The new bill includes a controversial amendment from conservative Sen. Ted Cruz of Texas that allows the sale of cheap, deregulated insurance plans as long as Obamacare-compliant plans are still sold. A conservative aide told Politico it is a "good step forward but there's a lot more work to do."

A leading health insurance lobbying group says the bare-bones plans would lead to higher premiums for sick people interested in buying less coverage than they need.

The bill also includes $70 billion more than the first draft of $112 billion for state-based health care initiatives to drive down premiums. This includes $45 billion for fighting drug addiction.

The legislation also allows people to pay for insurance with pre-tax money.

In addition, the proposal will give states new flexibility on Medicaid funding if a public health emergency takes place.

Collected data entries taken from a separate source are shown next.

(** A mapper that cannot be called. *)
Definition unusable : failable_mapper token :=
  fun args => Undefined.

(** The predicate of the token 1. *)
Definition is_one (args : list (value token)) : bool :=
  match args with
  | [Tok 1] => true
  | _ => false
  end.

(** A folder that puts an element in front of a collection. *)
Definition push_front (e acc : value token) : value token :=
  match acc with
  | Coll es => Coll (e :: es)
  | _ => acc
  end.

(** An input whose tokens are [std::tuple<int, int>]: the data of a token is
    the tuple of its two components. *)
Definition pair_token : Type := (nat * nat)%type.

Definition pair_deref (toks : list pair_token) (it : iterator) : option pair_token :=
  nth_error toks it.

Definition pair_data (tok : pair_token) : value token :=
  Tuple [Tok (fst tok); Tok (snd tok)].

Definition pair_one (toks : list pair_token) : combinator token iterator :=
  cmb_one (pair_deref toks) next pair_data.

End Input.

(** * Properties *)

Section Properties.

Variable Token : Type.
Variable Cursor : Type.

Abbreviation value := (value Token).
Abbreviation combinator := (combinator Token Cursor).
Abbreviation result_type := (result_type Token Cursor).

(** ** The monad *)

Lemma bind_returns (A B : Type) (m : outcome A) (k : A -> outcome B) (b : B) :
  bind m k = Returns b -> exists a, m = Returns a /\ k a = Returns b.
Proof.
  destruct m as [a | |]; simpl; intro H; try discriminate.
  exists a; split; [reflexivity | exact H].
Qed.

(** ** Tuples *)

Lemma as_tuple_single_tuple (v : value) (ts : list value) :
  as_tuple v = [Tuple ts] -> tuple_of_tuple v = true.
Proof.
  destruct v as [t | l | o | es]; simpl; intro H; try discriminate.
  subst l. reflexivity.
Qed.

Lemma as_tuple_unwrap (l : list value) :
  (forall ts, l <> [Tuple ts]) ->
  as_tuple (unwrap_tuple (Tuple l)) = l.
Proof.
  intro H.
  destruct l as [| x [| y l']]; simpl; try reflexivity.
  destruct x as [t | ts | o | es]; simpl; try reflexivity.
  exfalso. apply (H ts). reflexivity.
Qed.

Lemma unwrap_not_tuple_of_tuple (l : list value) :
  (forall ts, l <> [Tuple ts]) ->
  tuple_of_tuple (unwrap_tuple (Tuple l)) = false.
Proof.
  intro H.
  destruct l as [| x [| y l']]; simpl.
  - reflexivity.
  - destruct x as [t | ts | o | es]; simpl; try reflexivity.
    exfalso. apply (H ts). reflexivity.
  - destruct x; reflexivity.
Qed.

Lemma concat_as_tuple_plain (vs : list value) :
  Forall (fun v => tuple_of_tuple v = false) vs ->
  forall ts, concat (map (@as_tuple Token) vs) <> [Tuple ts].
Proof.
  induction 1 as [| v vs Hv Hvs IH]; intros ts; simpl.
  - discriminate.
  - intro E.
    destruct (as_tuple v) as [| x l] eqn:Ev; simpl in E.
    + exact (IH ts E).
    + injection E as Ex El.
      apply app_eq_nil in El. destruct El as [El _]. subst x l.
      apply as_tuple_single_tuple in Ev. congruence.
Qed.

Retained would be two taxes on the wealthy under Obamacare: a 3.8 percent net investment tax and a 0.9 percent payroll tax that helps finance Medicare to individuals with incomes above $200,000 and married couples making more than $250,000. That would save them about $172 billion over the next decade.

Sen. Rand Paul of Kentucky said including the Cruz proposal would not be enough to get his support. He wants more of Obamacare to be thrown out.

"If you vote 'no' on this bill, it essentially is a vote for Obamacare because that's what we're going to be left with," Texas Sen. John Cornyn, the majority whip, said on Fox News on Thursday morning. "If Sen. Paul can show me 49 other votes for his bill, then I would be all for it. But, unfortunately, the practicality is we have to pass a bill."

Several moderates, including Sens. Susan Collins of Maine and Lisa Murkowski of Alaska, are concerned that the bill would hurt people with pre-existing conditions and others who got coverage under Obamacare. They are worried about spending reductions to Medicaid for low-income families, people with disabilities and seniors.

On June 26, the Congressional Budget Office said 22 million more people will be uninsured by 2026 under the Senate's first attempt to replace the ACA, the Better Care Reconciliation Act. In the American Health Care Act approved by the U.S. House, the figure is 23 million.

The new bill was sent to the Congressional Budget Office for analysis and a score. The analysis for the rest of the draft is expected Monday.

Murkowski, one of the moderates opposed to the original bill, told CNN she was unhappy that reporters saw a summary distributed to lobbyists before she had seen the bill.

"I think that as a courtesy to those of us who are actually making the decisions that we would actually have an opportunity to see it first," she added.

On Tuesday, McConnell announced the annual August recess will be delayed three weeks to deal with healthcare, taxes, the budget and presidential nominations.

Sens. Lindsey Graham of South Carolina and Bill Cassidy of Louisiana are working on an alternative approach to replacing Obamacare. They want to send the extra taxes on the wealthy to the states to control.

Like the revised plan, their proposal would scrap the financial penalty for individuals who don't comply with the mandate to have insurance and for employers to provide affordable coverage.